Sus primeras seis grabaciones, en particular su debut, que incluye sus versiones de temas de las series de dibujos animados “La Pantera Rosada” y “Los Picapiedras”, no se consiguen en el formato tangible, aunque sí digital en Internet.

“No he hecho gestiones para recuperar mi música, pero estoy organizando mis grabaciones para que estén disponibles en Internet. De todo lo que he grabado, el disco en el Blue Note para mí es lo más importante de mi carrera con Jíbaro Jazz, hasta hoy”, dijo sobre la grabación editada en 1994 en formato de cedé y casete por Rodven Records y cuya secuencia incluye “Ñame Blues”, “Inside Land”, “Viaje astral” y “Mapeyé montuno”.

Con su propuesta de Jíbaro Jazz Pedrito le dio una nueva dimensión al instrumento nacional de Puerto Rico. (archivo Fundación Nacional para la Cultura Popular)

En su regreso al disco, tras el álbum “Sueños que seguir” que en 2016 grabó con Yezenia Cruz y Eduardo Villanueva, Pedrito se rodeó de una representación de la crema musical de la Nación. Los nombres de Cándido Reyes, Kalani Trinidad, Víctor Ortiz, Toñito Vázquez y Eric Figueroa, entre otros, sobresalen en los créditos.

“Quise hacer un recuento de los estilos de las diferentes producciones que he hecho en estos 30 años, como “Cuatro rumbero” y cuando grabé con batería y bajo. Es un recuento de todo eso y por esto invité músicos que admiro y agradezco que están conmigo ahí”.

La secuencia incluye una versión del éxito “Agúzate” de Richie Ray & Bobby Cruz, cuyo acercamiento melódico y rítmico en el cuatro confirma la musicalidad de Pedrito.

“Siempre escuché sus discos. Es algo especial. Es como escuchar dos cuatros en armonía. Esto es como un tributo por la música que han aportado estos puertorriqueños”.

Igualmente, la experiencia de “Aquarius”, que evoca a Fifth Dimension y la versión de Tito Puente y Celia Cruz estampada en el elepé “Quimbo quimbumbia”, representa para Pedrito “un bonito recuerdo de la época de 1969 y el cambio a la era de Acuario y el sueño de amor y paz de la gente”.

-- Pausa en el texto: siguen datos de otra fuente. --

Section Setters.
Context {C : Type}.
Definition set_stream (v : option (zcio_stream C)) (w : zcio_ws C) : zcio_ws C :=
  mk_ws v (w_in w) (frag w) (cur_opcode w) (frag_active w) (max_msg_bytes w) (timeout_ms w) (is_server w)
    (close_sent w) (close_recv w) (failed w) (close_code w) (rng w) (clock w) (sent w).
Definition set_in (v : zhs_buf) (w : zcio_ws C) : zcio_ws C :=
  mk_ws (stream w) v (frag w) (cur_opcode w) (frag_active w) (max_msg_bytes w) (timeout_ms w) (is_server w)
    (close_sent w) (close_recv w) (failed w) (close_code w) (rng w) (clock w) (sent w).
Definition set_frag (v : zhs_buf) (w : zcio_ws C) : zcio_ws C :=
  mk_ws (stream w) (w_in w) v (cur_opcode w) (frag_active w) (max_msg_bytes w) (timeout_ms w) (is_server w)
    (close_sent w) (close_recv w) (failed w) (close_code w) (rng w) (clock w) (sent w).
Definition set_cur_opcode (v : Z) (w : zcio_ws C) : zcio_ws C :=
  mk_ws (stream w) (w_in w) (frag w) v (frag_active w) (max_msg_bytes w) (timeout_ms w) (is_server w)
    (close_sent w) (close_recv w) (failed w) (close_code w) (rng w) (clock w) (sent w).
Definition set_frag_active (v : bool) (w : zcio_ws C) : zcio_ws C :=
  mk_ws (stream w) (w_in w) (frag w) (cur_opcode w) v (max_msg_bytes w) (timeout_ms w) (is_server w)
    (close_sent w) (close_recv w) (failed w) (close_code w) (rng w) (clock w) (sent w).
Definition set_max_msg_bytes (v : Z) (w : zcio_ws C) : zcio_ws C :=
  mk_ws (stream w) (w_in w) (frag w) (cur_opcode w) (frag_active w) v (timeout_ms w) (is_server w)
    (close_sent w) (close_recv w) (failed w) (close_code w) (rng w) (clock w) (sent w).
Definition set_timeout_ms (v : Z) (w : zcio_ws C) : zcio_ws C :=
  mk_ws (stream w) (w_in w) (frag w) (cur_opcode w) (frag_active w) (max_msg_bytes w) v (is_server w)
    (close_sent w) (close_recv w) (failed w) (close_code w) (rng w) (clock w) (sent w).
Definition set_close_sent (v : bool) (w : zcio_ws C) : zcio_ws C :=
  mk_ws (stream w) (w_in w) (frag w) (cur_opcode w) (frag_active w) (max_msg_bytes w) (timeout_ms w) (is_server w)
    v (close_recv w) (failed w) (close_code w) (rng w) (clock w) (sent w).
Definition set_close_recv (v : bool) (w : zcio_ws C) : zcio_ws C :=
  mk_ws (stream w) (w_in w) (frag w) (cur_opcode w) (frag_active w) (max_msg_bytes w) (timeout_ms w) (is_server w)
    (close_sent w) v (failed w) (close_code w) (rng w) (clock w) (sent w).
Definition set_failed (v : bool) (w : zcio_ws C) : zcio_ws C :=
  mk_ws (stream w) (w_in w) (frag w) (cur_opcode w) (frag_active w) (max_msg_bytes w) (timeout_ms w) (is_server w)
    (close_sent w) (close_recv w) v (close_code w) (rng w) (clock w) (sent w).
Definition set_close_code (v : Z) (w : zcio_ws C) : zcio_ws C :=
  mk_ws (stream w) (w_in w) (frag w) (cur_opcode w) (frag_active w) (max_msg_bytes w) (timeout_ms w) (is_server w)
    (close_sent w) (close_recv w) (failed w) v (rng w) (clock w) (sent w).
Definition set_rng (v : nat) (w : zcio_ws C) : zcio_ws C :=
  mk_ws (stream w) (w_in w) (frag w) (cur_opcode w) (frag_active w) (max_msg_bytes w) (timeout_ms w) (is_server w)
    (close_sent w) (close_recv w) (failed w) (close_code w) v (clock w) (sent w).
Definition set_clock (v : nat) (w : zcio_ws C) : zcio_ws C :=
  mk_ws (stream w) (w_in w) (frag w) (cur_opcode w) (frag_active w) (max_msg_bytes w) (timeout_ms w) (is_server w)
    (close_sent w) (close_recv w) (failed w) (close_code w) (rng w) v (sent w).
Definition set_sent (v : list (Z * bytes)) (w : zcio_ws C) : zcio_ws C :=
  mk_ws (stream w) (w_in w) (frag w) (cur_opcode w) (frag_active w) (max_msg_bytes w) (timeout_ms w) (is_server w)
    (close_sent w) (close_recv w) (failed w) (close_code w) (rng w) (clock w) v.
End Setters.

“Cuatro rumbero” es considerado por muchos un clásico de la discografía nacional. (archivo Fundación Nacional para la Cultura Popular)

Otra innovación es la adaptación al cuatro y al sonido de Jíbaro Jazz de la composición “Libertango” de Astor Piazolla. “Vi un vídeo de la Filarmónica de Rusia tocando esta selección y fue muy impactante para mí. Por eso la grabé”, explica Pedro, quien presenta obras originales como “Mirando al Sur”, “Noche de canción” y “Meyo se fue”. “Esta es sobre una billetera coameña, que cantaba trova. Un personaje muy conocido en Coamo”.

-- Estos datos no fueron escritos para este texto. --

(* ===== verification/WsSafe.v ===== *)
(** * WsSafe: what WebSocket sessions guarantee

    Frames written are the frames parsed; the parser terminates, never leaves
    its buffers and delivers only messages within the cap; and over any
    history of a session at most one Close frame is sent, with nothing but
    pongs after it. *)
From stdpp Require Import base tactics list option strings relations.
From Stdlib Require Import ZArith Lia.
From S2P Require Import Prelude Types Stream Membuf Buf Utf8 Ws.

(** ** Header octets *)

Lemma head_octet0 fin op : 0 ≤ op < 16 →
  let b := u8 (Z.lor (if fin : bool then 0x80 else 0) (Z.land op 0x0f)) in
  Z.land b 0x70 = 0 ∧ Z.land b 0x0f = op ∧ negb (Z.land b 0x80 =? 0) = fin ∧ is_byte b.
Proof.
  intros Hop b.
  assert (∀ f : bool, let b := u8 (Z.lor (if f then 0x80 else 0) (Z.land op 0x0f)) in
    (Z.land b 0x70 =? 0) && (Z.land b 0x0f =? op) && Bool.eqb (negb (Z.land b 0x80 =? 0)) f = true) as Hf.
  { intros f. apply (range_forall (λ op, let b := u8 (Z.lor (if f then 0x80 else 0) (Z.land op 0x0f)) in
      (Z.land b 0x70 =? 0) && (Z.land b 0x0f =? op) && Bool.eqb (negb (Z.land b 0x80 =? 0)) f) 16);
      [destruct f; vm_compute; reflexivity|done]. }
  specialize (Hf fin). cbv zeta in Hf. fold b in Hf.
  apply andb_prop in Hf as [Hf He]. apply Bool.eqb_prop in He. btest. split_and!; try done; apply u8_byte.
Qed.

Pedrito, que tiene su estudio Cuatro Sound en Guaynabo, no sólo grabó el instrumento nacional, sino que diversificó su propuesta musical con la guitarra, el bajo, el contrabajo, el tiple y la bordonúa, entre otros instrumentos de cuerdas.

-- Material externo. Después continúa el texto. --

(* ===== verification/Init.v ===== *)
(** * Init: one-time initialisation ([zcio_init] of [src/util.c])

    Threads call [zcio_init] at any time and any number of times; one step is
    one atomic access to [g_init_state] or one call of the initialisation
    body.  [g_init_state] is the only location the threads share, so the
    acquire and release orders are those of the steps. *)
From stdpp Require Import base tactics list option.
From Stdlib Require Import ZArith Lia.
From S2P Require Import Prelude.

Definition ZCIO_INIT_NONE : Z := 0.
Definition ZCIO_INIT_BUSY : Z := 1.
Definition ZCIO_INIT_DONE : Z := 2.

(** Where a thread is: before the call, at the compare-and-swap, in the body of
    the winner, in the loop of the others, or back in its caller. *)
Inductive init_pc := Idle | AtCas | AtStartup | AtInstall | AtStore | Spinning | Returned.

#[global] Instance init_pc_eq_dec : EqDecision init_pc.
Proof. solve_decision. Defined.

Record init_state := mk_init {
  g_init_state : Z;
  i_startups : Z;      (* calls of zcio_socket_startup *)
  i_installs : Z;      (* calls of zcio_tls_install_default_backend *)
  i_threads : list init_pc;
}.

(** A step of one thread, by its position. *)
Definition zcio_init (s : init_state) (t : nat) : option init_state :=
  let go g su ins pc := Some (mk_init g su ins (<[t := pc]> (i_threads s))) in
  let '(g, su, ins) := (g_init_state s, i_startups s, i_installs s) in
  match i_threads s !! t with
  | None => None
  | Some Idle | Some Returned => go g su ins AtCas
  | Some AtCas =>
      if g =? ZCIO_INIT_NONE then go ZCIO_INIT_BUSY su ins AtStartup else go g su ins Spinning
  | Some AtStartup => go g (su + 1) ins AtInstall
  | Some AtInstall => go g su (ins + 1) AtStore
  | Some AtStore => go ZCIO_INIT_DONE su ins Returned
  | Some Spinning => if g =? ZCIO_INIT_DONE then go g su ins Returned else Some s
  end.

Fixpoint init_run (s : init_state) (sched : list nat) : option init_state :=
  match sched with
  | [] => Some s
  | t :: sched => s' ← zcio_init s t; init_run s' sched
  end.

Definition init_start (n : nat) : init_state := mk_init ZCIO_INIT_NONE 0 0 (replicate n Idle).

(** ** Invariant *)

Definition in_body (pc : init_pc) : Prop := pc = AtStartup ∨ pc = AtInstall ∨ pc = AtStore.

#[global] Instance in_body_dec pc : Decision (in_body pc).
Proof. unfold in_body. apply _. Defined.

(** How often the two initialisers have run when the winner is at [pc]. *)
Definition body_counts (pc : init_pc) : Z * Z :=
  match pc with AtInstall => (1, 0) | AtStore => (1, 1) | _ => (0, 0) end.

Inductive init_inv (s : init_state) : Prop :=
  | inv_none :
      g_init_state s = ZCIO_INIT_NONE → i_startups s = 0 → i_installs s = 0 →
      Forall (λ pc, pc = Idle ∨ pc = AtCas) (i_threads s) → init_inv s
  | inv_busy t pc :
      g_init_state s = ZCIO_INIT_BUSY → i_threads s !! t = Some pc → in_body pc →
      (i_startups s, i_installs s) = body_counts pc →
      (∀ u q, i_threads s !! u = Some q → u ≠ t → q = Idle ∨ q = AtCas ∨ q = Spinning) → init_inv s
  | inv_done :
      g_init_state s = ZCIO_INIT_DONE → i_startups s = 1 → i_installs s = 1 →
      Forall (λ pc, ¬ in_body pc) (i_threads s) → init_inv s.

Lemma init_start_inv n : init_inv (init_start n).
Proof. apply inv_none; [done..|]. apply Forall_replicate. by left. Qed.

(** Moving thread [t] keeps what holds of the other threads. *)
Lemma others_insert (l : list init_pc) t pc (P : nat → init_pc → Prop) :
  (∀ u q, l !! u = Some q → u ≠ t → P u q) → (∀ u q, <[t:=pc]> l !! u = Some q → u ≠ t → P u q).
Proof. intros Hl u q Hu Hne. rewrite list_lookup_insert_ne in Hu by done. by apply Hl. Qed.

Lemma init_step_inv s t s' : init_inv s → zcio_init s t = Some s' → init_inv s'.
Proof.
  intros Hi. unfold zcio_init. destruct (i_threads s !! t) as [pc|] eqn:Et; [|done].
  pose proof (lookup_lt_Some _ _ _ Et) as Hlt. destruct Hi as [Hg Hs Hn Hf | t0 pc0 Hg H0 Hb Hc Ho | Hg Hs Hn Hf].
  - rewrite Hg, Hs, Hn. destruct (proj1 (Forall_lookup _ _) Hf t pc Et) as [-> | ->]; cbn.
    + intros [= <-]. apply inv_none; cbn; [done..|]. apply Forall_insert; [done|by right].
    + intros [= <-]. apply (inv_busy _ t AtStartup); cbn; [done|by apply list_lookup_insert_eq|by left|done|].
      apply others_insert. intros u q Hu _. destruct (proj1 (Forall_lookup _ _) Hf u q Hu); tauto.
  - rewrite Hg. destruct (decide (t = t0)) as [->|Hne].
    + rewrite H0 in Et. injection Et as <-. revert Hc.
      destruct Hb as [-> | [-> | ->]]; cbn; intros [= Hs Hn] [= <-].
      * apply (inv_busy _ t0 AtInstall); cbn; [done|by apply list_lookup_insert_eq|by right; left|f_equal; lia|].
        by apply others_insert.
      * apply (inv_busy _ t0 AtStore); cbn; [done|by apply list_lookup_insert_eq|by right; right|f_equal; lia|].
        by apply others_insert.
      * apply inv_done; cbn; [done..|]. apply Forall_lookup. intros u q Hu.
        destruct (decide (u = t0)) as [->|Hu0].
        -- rewrite list_lookup_insert_eq in Hu by done. injection Hu as <-. unfold in_body. naive_solver.
        -- rewrite list_lookup_insert_ne in Hu by done. unfold in_body. destruct (Ho u q Hu Hu0) as [->|[->| ->]]; naive_solver.
    + assert (∀ pc', pc' = Idle ∨ pc' = AtCas ∨ pc' = Spinning →
        init_inv (mk_init ZCIO_INIT_BUSY (i_startups s) (i_installs s) (<[t:=pc']> (i_threads s)))) as Hmv.
      { intros pc' Hpc. apply (inv_busy _ t0 pc0); cbn; [done|by rewrite list_lookup_insert_ne|done|done|].
        intros u q Hu Hu0. destruct (decide (u = t)) as [->|Hut].
        - rewrite list_lookup_insert_eq in Hu by done. injection Hu as <-. done.
        - rewrite list_lookup_insert_ne in Hu by done. by apply (Ho u). }
      destruct (Ho t pc Et Hne) as [->|[->| ->]]; cbn; intros [= <-]; [apply Hmv; tauto..|].
      by apply (inv_busy _ t0 pc0).
  - rewrite Hg, Hs, Hn. pose proof (proj1 (Forall_lookup _ _) Hf t pc Et) as Hpc. unfold in_body in Hpc.
    destruct pc; cbn; try (exfalso; tauto); intros [= <-];
      (apply inv_done; cbn; [done..|]; apply Forall_insert; [done|unfold in_body; naive_solver]).
Qed.

Lemma init_run_inv s sched s' : init_inv s → init_run s sched = Some s' → init_inv s'.
Proof.
  revert s. induction sched as [|t sched IH]; intros s Hi; cbn [init_run]; [by intros [= <-]|].
  destruct (zcio_init s t) as [s1|] eqn:E; cbn [mbind option_bind]; [|done]. apply IH. by eapply init_step_inv.
Qed.

(** ** Progress: how many steps a thread and the winner still need *)

Definition pc_rank (pc : init_pc) : nat :=
  match pc with AtStartup => 3 | AtInstall => 2 | AtStore => 1 | _ => 0 end.

(** The winner's remaining steps take the state to [ZCIO_INIT_DONE]. *)
Lemma winner_finishes n s t pc : pc_rank pc = n → in_body pc → i_threads s !! t = Some pc →
  ∃ s', init_run s (replicate n t) = Some s' ∧ g_init_state s' = ZCIO_INIT_DONE ∧
    ∀ u, u ≠ t → i_threads s' !! u = i_threads s !! u.
Proof.
  revert s pc. induction n as [|n IH]; intros s pc Hr Hb Et.
  { destruct Hb as [->|[->| ->]]; discriminate. }
  pose proof (lookup_lt_Some _ _ _ Et) as Hlt. cbn [replicate init_run].
  unfold zcio_init. rewrite Et. destruct Hb as [->|[->| ->]]; cbn in Hr; injection Hr as <-; cbn [mbind option_bind].
  - edestruct (IH (mk_init (g_init_state s) (i_startups s + 1) (i_installs s) (<[t:=AtInstall]> (i_threads s))) AtInstall)
      as (s' & -> & Hd & Ho); [done|by right; left|by apply list_lookup_insert_eq|].
    exists s'. split; [done|]. split; [done|]. intros u Hu. rewrite Ho by done. cbn. by apply list_lookup_insert_ne.
  - edestruct (IH (mk_init (g_init_state s) (i_startups s) (i_installs s + 1) (<[t:=AtStore]> (i_threads s))) AtStore)
      as (s' & -> & Hd & Ho); [done|by right; right|by apply list_lookup_insert_eq|].
    exists s'. split; [done|]. split; [done|]. intros u Hu. rewrite Ho by done. cbn. by apply list_lookup_insert_ne.
  - eexists. cbn. split; [done|]. split; [done|]. intros u Hu. by apply list_lookup_insert_ne.
Qed.

(** ** Properties *)

(** C27: However the calls of any number of threads interleave, each initialiser
    runs at most once, a call that has returned left both of them run, and a
    thread that waits is waiting for a winner whose remaining steps, three at
    most, release it. *)
Theorem zcio_init_once n sched s (Hrun : init_run (init_start n) sched = Some s) :
  0 ≤ i_startups s ≤ 1 ∧ 0 ≤ i_installs s ≤ 1 ∧
  (∀ t, i_threads s !! t = Some Returned →
    g_init_state s = ZCIO_INIT_DONE ∧ i_startups s = 1 ∧ i_installs s = 1) ∧
  (∀ t, i_threads s !! t = Some Spinning →
    ∃ k w s' s'', (k ≤ 3)%nat ∧ init_run s (replicate k w) = Some s' ∧
      zcio_init s' t = Some s'' ∧ i_threads s'' !! t = Some Returned).
Proof.
  apply init_run_inv in Hrun; [|apply init_start_inv].
  assert (∀ s t, i_threads s !! t = Some Spinning → g_init_state s = ZCIO_INIT_DONE →
    ∃ s'', zcio_init s t = Some s'' ∧ i_threads s'' !! t = Some Returned) as Hrel.
  { intros s1 t Ht Hg. unfold zcio_init. rewrite Ht, Hg. cbn. eexists. split; [done|].
    apply list_lookup_insert_eq. by eapply lookup_lt_Some. }
  destruct Hrun as [Hg Hs Hn Hf | t0 pc0 Hg H0 Hb Hc Ho | Hg Hs Hn Hf].
  - split; [lia|]. split; [lia|]. split; intros t Ht;
      destruct (proj1 (Forall_lookup _ _) Hf t _ Ht); discriminate.
  - split; [|split]; [destruct Hb as [->|[->| ->]]; cbn in Hc; injection Hc; lia..|]. split; intros t Ht.
    { destruct (decide (t = t0)) as [->|Hne]; [rewrite H0 in Ht; injection Ht as ->; unfold in_body in Hb; naive_solver|].
      destruct (Ho t _ Ht Hne) as [?|[?|?]]; discriminate. }
    destruct (decide (t = t0)) as [->|Hne]; [rewrite H0 in Ht; injection Ht as ->; unfold in_body in Hb; naive_solver|].
    destruct (winner_finishes (pc_rank pc0) s t0 pc0) as (s' & Hr & Hd & Hoth); [done..|].
    destruct (Hrel s' t) as (s'' & Hs'' & Hret); [by rewrite Hoth|done|].
    exists (pc_rank pc0), t0, s', s''. split; [destruct pc0; cbn; lia|done].
  - split; [lia|]. split; [lia|]. split; [done|]. intros t Ht. destruct (Hrel s t Ht Hg) as (s'' & Hs'' & Hret).
    exists 0%nat, 0%nat, s, s''. split; [lia|done].
Qed.

(** Three threads race; one of them is still waiting. *)
Lemma zcio_init_once_witness : ∃ s,
  init_run (init_start 3) [0; 1; 0; 1; 2; 0; 1; 0; 0; 2]%nat = Some s ∧
  i_threads s = [Returned; Spinning; Spinning] ∧
  0 ≤ i_startups s ≤ 1 ∧ 0 ≤ i_installs s ≤ 1 ∧
  (∀ t, i_threads s !! t = Some Returned →
    g_init_state s = ZCIO_INIT_DONE ∧ i_startups s = 1 ∧ i_installs s = 1) ∧
  (∀ t, i_threads s !! t = Some Spinning →
    ∃ k w s' s'', (k ≤ 3)%nat ∧ init_run s (replicate k w) = Some s' ∧
      zcio_init s' t = Some s'' ∧ i_threads s'' !! t = Some Returned).
Proof.
  eexists. split; [reflexivity|]. split; [reflexivity|].
  apply (zcio_init_once 3 [0; 1; 0; 1; 2; 0; 1; 0; 0; 2]%nat). reflexivity.
Defined.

“Para mí todos los instrumentos de cuerda son parte mía. Son diferentes combinaciones que se pueden hacer para obtener ciertos sonidos. Tener un estudio nos permite experimentar sin presión. Aprendí a grabar y es una ventaja”.

Por lo pronto, Pedrito Guzmán no ha reservado en el calendario la fecha de presentación de lo nuevo de Jíbaro Jazz pues espera por un auspiciador. No descarta lanzarlo oficialmente en el café-teatro de la Fundación Nacional para la Cultura Popular en el Viejo San Juan.

Jíbaro Jazz abrió un camino.

“Alma de niño” abordó con el cuatro los temas de series infantiles. (archivo Fundación Nacional para la Cultura Popular)

Adelantado a su época, proyectó el cuatro en el jazz. Luego Furito Ríos y José Lugo, por mencionar solo dos músicos visionarios, lo incorporaron a sus experimentaciones con el jazz.

Además, Pedrito orientó la guitarra por nuevos senderos armónicos. Grabó cuatro y guitarra en sus discos, pero en vivo tocaba Mario César Ríos, el director de la desaparecida agrupación Guazábara.

“Mi maestro fue Liberato Garced, de Cidra. Fue mi influencia en la guitarra y el tumbao. Los acordes brasileros y los matices del blues y el jazz los aporté yo. En improvisación, desde Jíbaro Jazz, aportamos escalas cromáticas, armonías del jazz y acordes compuestos. Me siento muy complacido con nuestra contribución”, concluyó el virtuoso instrumentista.